What the task asks: Your task is to transcribe the entries exactly.
=====
(* ===== verification/Programs.v ===== *)
(** * Asynchronous tasks and the system they run in

    A task of the service (an [async fn] of [src/src/object_format/]) is a
    program [Proc]: at each step it makes one call of the metadata store, which
    is one transaction, or one [Io] action, whose answer the outside world
    chooses.  Between two steps any other task may run, and a task may be
    dropped at any step, as a cancelled future or a crash drops it.

    [World] is the service: the database, the leases handed out so far and the
    upload workers, each under the lease it claimed.  [safe] is the proof rule
    for a worker: assuming that the others only do what is [foreign] to its
    lease, its own calls are [worker_call]s.  [world_inv] ties the two together
    and is what every reachable world satisfies. *)

From S2P Require Import Prelude Errors Manifest Schema Cleanup Transfers TransferSafety.
From S2P Require Import ManifestStore ManifestSafety MultipartStore Buckets ConnectionRemoval System.
From S2P Require Import Chunks Attempts.

(** ** Actions on the outside world *)

(** Files, the clock and fresh identifiers ([Ambient]), the counts of running
    reads, and Telegram: [DeleteMessages] works on the chat of the current
    transport, [DownloadMessage] on the service's own connection or on that of
    an account, and [SetStorageChat] and [ForgetAccount] change what the service
    remembers.  [RandomBelow] gives the numbers below each bound that the random
    source yields.  The [bool] of a failed removal says that there was nothing to
    remove ([io::ErrorKind::NotFound]). *)

(** A message of the storage chat, as far as reconciliation looks at it. *)
Record RemoteMessage : Type := {
  rm_id : Z;
  rm_date : Z;
  rm_document : option (option string * Z)
}.

(** An entry of a directory. *)
Record DirEntry : Type := {
  de_name : string;
  de_is_dir : bool;
  de_is_file : bool;
  de_len : Z
}.

Inductive Io : Type -> Type :=
| Ambient : Io Env
| ReadFile (path : string) : Io (Result (list Byte.byte) ObjectFormatError.t)
| WriteManifest (path : string) (value : ObjectManifest) : Io (Result unit ObjectFormatError.t)
| WriteFile (path : string) (bytes : list Byte.byte) : Io (Result unit ObjectFormatError.t)
| CreateDirAll (path : string) : Io (Result unit ObjectFormatError.t)
| PathExists (path : string) : Io bool
| RemoveDirAll (path : string) : Io (Result unit (bool * ObjectFormatError.t))
| RemoveFile (path : string) : Io (Result unit (bool * ObjectFormatError.t))
| WriteEvidence (path object_id : string) (manifest : option ObjectManifest)
    : Io (Result unit ObjectFormatError.t)
| ReadPinned (object_id : Uuid) : Io bool
| DeleteMessages (message_ids : list Z) : Io (Result unit ObjectFormatError.t)
| Disconnect : Io unit
| UploadFile (path file_name : string) : Io (Result TelegramLocation ObjectFormatError.t)
| OpenTransport : Io (Result unit ObjectFormatError.t)
| StorageChatId : Io (Result string ObjectFormatError.t)
| NextMessage : Io (Result (option RemoteMessage) ObjectFormatError.t)
| DownloadDocument (document : Z) : Io (Result (list Byte.byte) ObjectFormatError.t)
| DownloadMessage (account : option string) (peer : string) (message : Z)
    : Io (Result (list Byte.byte) ObjectFormatError.t)
| OpenAccount (account : string) : Io (Result unit ObjectFormatError.t)
| AccountChat (account : string) : Io (Result string ObjectFormatError.t)
| UploadReplica (account job : string) (order : Z) (bytes : list Byte.byte)
    : Io (Result TelegramLocation ObjectFormatError.t)
| SetStorageChat (chat : string) : Io unit
| ForgetAccount (account : string) : Io unit
| ReadDir (path : string) : Io (Result (list (Result DirEntry ObjectFormatError.t)) ObjectFormatError.t)
| Rename (path target : string) : Io (Result unit ObjectFormatError.t)
| FileLength (path : string) : Io (Result Z ObjectFormatError.t)
| RandomBelow : Io (nat -> nat).

Inductive Proc (A : Type) : Type :=
| Return (a : A)
| Store {B} (m : M B) (k : Result B MetadataError -> Proc A)
| Perform {B} (e : Io B) (k : B -> Proc A).

Arguments Return {A} a.
Arguments Store {A B} m k.
Arguments Perform {A B} e k.

Fixpoint proc_bind {A B} (f : A -> Proc B) (p : Proc A) : Proc B :=
  match p with
  | Return a => f a
  | Store m k => Store m (fun x => proc_bind f (k x))
  | Perform e k => Perform e (fun x => proc_bind f (k x))
  end.

(** [async fn .. -> Result<A, ObjectFormatError>], with [?] as its bind. *)
Definition Task (A : Type) : Type := Proc (Result A ObjectFormatError.t).

#[export] Instance Task_ret : MRet Task := fun A a => Return (Ok a).

#[export] Instance Task_bind : MBind Task := fun A B f p =>
  proc_bind (fun r => match r with Ok a => f a | Err e => Return (Err e) end) p.

Definition fail {A} (e : ObjectFormatError.t) : Task A := Return (Err e).

(** A store call with its error converted by [?]; one whose result is kept. *)
Definition call {A} (m : M A) : Task A :=
  Store m (fun r => Return (match r with Ok a => Ok a | Err e => Err (ObjectFormatError.Metadata e) end)).

Definition try_call {A} (m : M A) : Task (Result A MetadataError) :=
  Store m (fun r => Return (Ok r)).

Definition perform {A} (e : Io A) : Task A := Perform e (fun x => Return (Ok x)).

Definition perform_ok {A} (e : Io (Result A ObjectFormatError.t)) : Task A :=
  Perform e Return.

(** A task whose error the caller looks at. *)
Definition settle {A} (p : Task A) : Task (Result A ObjectFormatError.t) :=
  proc_bind (fun r => Return (Ok r)) p.

Definition require {A} (o : option A) (e : ObjectFormatError.t) : Task A :=
  match o with Some a => mret a | None => fail e end.

(** A run of one task that nothing disturbs: [answer] is the outside world. *)
Fixpoint interp {W A} (answer : forall B, Io B -> W -> B * W) (p : Proc A) (w : W) (db : Db)
    : A * W * Db :=
  match p with
  | Return a => (a, w, db)
  | Store m k => interp answer (k (m db).1) w (m db).2
  | Perform e k => interp answer (k (answer _ e w).1) (answer _ e w).2 db
  end.

Lemma interp_bind {W A B} answer (f : A -> Proc B) p (w : W) db :
  interp answer (proc_bind f p) w db =
    let '(a, w', db') := interp answer p w db in interp answer (f a) w' db'.
Proof. revert w db. induction p as [a|X m k IH|X e k IH]; intros w db; cbn; [done|apply IH..]. Qed.

Lemma interp_task {W A B} answer (f : A -> Task B) (p : Task A) (w : W) db :
  interp answer (p ≫= f) w db =
    match interp answer p w db with
    | (Ok a, w', db') => interp answer (f a) w' db'
    | (Err e, w', db') => (Err e, w', db')
    end.
Proof. unfold mbind, Task_bind. rewrite interp_bind. by destruct (interp answer p w db) as [[[] ?] ?]. Qed.

(** A task that succeeds went through all its steps. *)
Lemma interp_ok {W A B} answer (f : A -> Task B) (p : Task A) (w : W) db b w' db' :
  interp answer (p ≫= f) w db = (Ok b, w', db') <->
  exists a w1 d1, interp answer p w db = (Ok a, w1, d1) /\ interp answer (f a) w1 d1 = (Ok b, w', db').
Proof.
  unfold mbind, Task_bind. rewrite interp_bind. destruct (interp answer p w db) as [[[a|e] w1] d1].
  - split; [eauto|]. intros (a' & w2 & d2 & [= <- <- <-] & H). exact H.
  - split; [done|]. intros (a' & w2 & d2 & [=] & _).
Qed.

Lemma interp_call {W A} answer (m : M A) (w : W) db a w' db' :
  interp answer (call m) w db = (Ok a, w', db') <-> m db = (Ok a, db') /\ w' = w.
Proof.
  cbn. destruct (m db) as [[x|e] d]; cbn; (split; [intros H|intros [H ->]]); try discriminate;
    injection H; intros; subst; auto.
Qed.

(** ** The system *)

Definition no_lease (_ : string) : Prop := False.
=====
Answer box:
(* ===== verification/Programs.v ===== *)
(** * Asynchronous tasks and the system they run in

    A task of the service (an [async fn] of [src/src/object_format/]) is a
    program [Proc]: at each step it makes one call of the metadata store, which
    is one transaction, or one [Io] action, whose answer the outside world
    chooses.  Between two steps any other task may run, and a task may be
    dropped at any step, as a cancelled future or a crash drops it.

    [World] is the service: the database, the leases handed out so far and the
    upload workers, each under the lease it claimed.  [safe] is the proof rule
    for a worker: assuming that the others only do what is [foreign] to its
    lease, its own calls are [worker_call]s.  [world_inv] ties the two together
    and is what every reachable world satisfies. *)

From S2P Require Import Prelude Errors Manifest Schema Cleanup Transfers TransferSafety.
From S2P Require Import ManifestStore ManifestSafety MultipartStore Buckets ConnectionRemoval System.
From S2P Require Import Chunks Attempts.

(** ** Actions on the outside world *)

(** Files, the clock and fresh identifiers ([Ambient]), the counts of running
    reads, and Telegram: [DeleteMessages] works on the chat of the current
    transport, [DownloadMessage] on the service's own connection or on that of
    an account, and [SetStorageChat] and [ForgetAccount] change what the service
    remembers.  [RandomBelow] gives the numbers below each bound that the random
    source yields.  The [bool] of a failed removal says that there was nothing to
    remove ([io::ErrorKind::NotFound]). *)

(** A message of the storage chat, as far as reconciliation looks at it. *)
Record RemoteMessage : Type := {
  rm_id : Z;
  rm_date : Z;
  rm_document : option (option string * Z)
}.

(** An entry of a directory. *)
Record DirEntry : Type := {
  de_name : string;
  de_is_dir : bool;
  de_is_file : bool;
  de_len : Z
}.

Inductive Io : Type -> Type :=
| Ambient : Io Env
| ReadFile (path : string) : Io (Result (list Byte.byte) ObjectFormatError.t)
| WriteManifest (path : string) (value : ObjectManifest) : Io (Result unit ObjectFormatError.t)
| WriteFile (path : string) (bytes : list Byte.byte) : Io (Result unit ObjectFormatError.t)
| CreateDirAll (path : string) : Io (Result unit ObjectFormatError.t)
| PathExists (path : string) : Io bool
| RemoveDirAll (path : string) : Io (Result unit (bool * ObjectFormatError.t))
| RemoveFile (path : string) : Io (Result unit (bool * ObjectFormatError.t))
| WriteEvidence (path object_id : string) (manifest : option ObjectManifest)
    : Io (Result unit ObjectFormatError.t)
| ReadPinned (object_id : Uuid) : Io bool
| DeleteMessages (message_ids : list Z) : Io (Result unit ObjectFormatError.t)
| Disconnect : Io unit
| UploadFile (path file_name : string) : Io (Result TelegramLocation ObjectFormatError.t)
| OpenTransport : Io (Result unit ObjectFormatError.t)
| StorageChatId : Io (Result string ObjectFormatError.t)
| NextMessage : Io (Result (option RemoteMessage) ObjectFormatError.t)
| DownloadDocument (document : Z) : Io (Result (list Byte.byte) ObjectFormatError.t)
| DownloadMessage (account : option string) (peer : string) (message : Z)
    : Io (Result (list Byte.byte) ObjectFormatError.t)
| OpenAccount (account : string) : Io (Result unit ObjectFormatError.t)
| AccountChat (account : string) : Io (Result string ObjectFormatError.t)
| UploadReplica (account job : string) (order : Z) (bytes : list Byte.byte)
    : Io (Result TelegramLocation ObjectFormatError.t)
| SetStorageChat (chat : string) : Io unit
| ForgetAccount (account : string) : Io unit
| ReadDir (path : string) : Io (Result (list (Result DirEntry ObjectFormatError.t)) ObjectFormatError.t)
| Rename (path target : string) : Io (Result unit ObjectFormatError.t)
| FileLength (path : string) : Io (Result Z ObjectFormatError.t)
| RandomBelow : Io (nat -> nat).

Inductive Proc (A : Type) : Type :=
| Return (a : A)
| Store {B} (m : M B) (k : Result B MetadataError -> Proc A)
| Perform {B} (e : Io B) (k : B -> Proc A).

Arguments Return {A} a.
Arguments Store {A B} m k.
Arguments Perform {A B} e k.

Fixpoint proc_bind {A B} (f : A -> Proc B) (p : Proc A) : Proc B :=
  match p with
  | Return a => f a
  | Store m k => Store m (fun x => proc_bind f (k x))
  | Perform e k => Perform e (fun x => proc_bind f (k x))
  end.

(** [async fn .. -> Result<A, ObjectFormatError>], with [?] as its bind. *)
Definition Task (A : Type) : Type := Proc (Result A ObjectFormatError.t).

#[export] Instance Task_ret : MRet Task := fun A a => Return (Ok a).

#[export] Instance Task_bind : MBind Task := fun A B f p =>
  proc_bind (fun r => match r with Ok a => f a | Err e => Return (Err e) end) p.

Definition fail {A} (e : ObjectFormatError.t) : Task A := Return (Err e).

(** A store call with its error converted by [?]; one whose result is kept. *)
Definition call {A} (m : M A) : Task A :=
  Store m (fun r => Return (match r with Ok a => Ok a | Err e => Err (ObjectFormatError.Metadata e) end)).

Definition try_call {A} (m : M A) : Task (Result A MetadataError) :=
  Store m (fun r => Return (Ok r)).

Definition perform {A} (e : Io A) : Task A := Perform e (fun x => Return (Ok x)).

Definition perform_ok {A} (e : Io (Result A ObjectFormatError.t)) : Task A :=
  Perform e Return.

(** A task whose error the caller looks at. *)
Definition settle {A} (p : Task A) : Task (Result A ObjectFormatError.t) :=
  proc_bind (fun r => Return (Ok r)) p.

Definition require {A} (o : option A) (e : ObjectFormatError.t) : Task A :=
  match o with Some a => mret a | None => fail e end.

(** A run of one task that nothing disturbs: [answer] is the outside world. *)
Fixpoint interp {W A} (answer : forall B, Io B -> W -> B * W) (p : Proc A) (w : W) (db : Db)
    : A * W * Db :=
  match p with
  | Return a => (a, w, db)
  | Store m k => interp answer (k (m db).1) w (m db).2
  | Perform e k => interp answer (k (answer _ e w).1) (answer _ e w).2 db
  end.

Lemma interp_bind {W A B} answer (f : A -> Proc B) p (w : W) db :
  interp answer (proc_bind f p) w db =
    let '(a, w', db') := interp answer p w db in interp answer (f a) w' db'.
Proof. revert w db. induction p as [a|X m k IH|X e k IH]; intros w db; cbn; [done|apply IH..]. Qed.

Lemma interp_task {W A B} answer (f : A -> Task B) (p : Task A) (w : W) db :
  interp answer (p ≫= f) w db =
    match interp answer p w db with
    | (Ok a, w', db') => interp answer (f a) w' db'
    | (Err e, w', db') => (Err e, w', db')
    end.
Proof. unfold mbind, Task_bind. rewrite interp_bind. by destruct (interp answer p w db) as [[[] ?] ?]. Qed.

(** A task that succeeds went through all its steps. *)
Lemma interp_ok {W A B} answer (f : A -> Task B) (p : Task A) (w : W) db b w' db' :
  interp answer (p ≫= f) w db = (Ok b, w', db') <->
  exists a w1 d1, interp answer p w db = (Ok a, w1, d1) /\ interp answer (f a) w1 d1 = (Ok b, w', db').
Proof.
  unfold mbind, Task_bind. rewrite interp_bind. destruct (interp answer p w db) as [[[a|e] w1] d1].
  - split; [eauto|]. intros (a' & w2 & d2 & [= <- <- <-] & H). exact H.
  - split; [done|]. intros (a' & w2 & d2 & [=] & _).
Qed.

Lemma interp_call {W A} answer (m : M A) (w : W) db a w' db' :
  interp answer (call m) w db = (Ok a, w', db') <-> m db = (Ok a, db') /\ w' = w.
Proof.
  cbn. destruct (m db) as [[x|e] d]; cbn; (split; [intros H|intros [H ->]]); try discriminate;
    injection H; intros; subst; auto.
Qed.

(** ** The system *)

Definition no_lease (_ : string) : Prop := False.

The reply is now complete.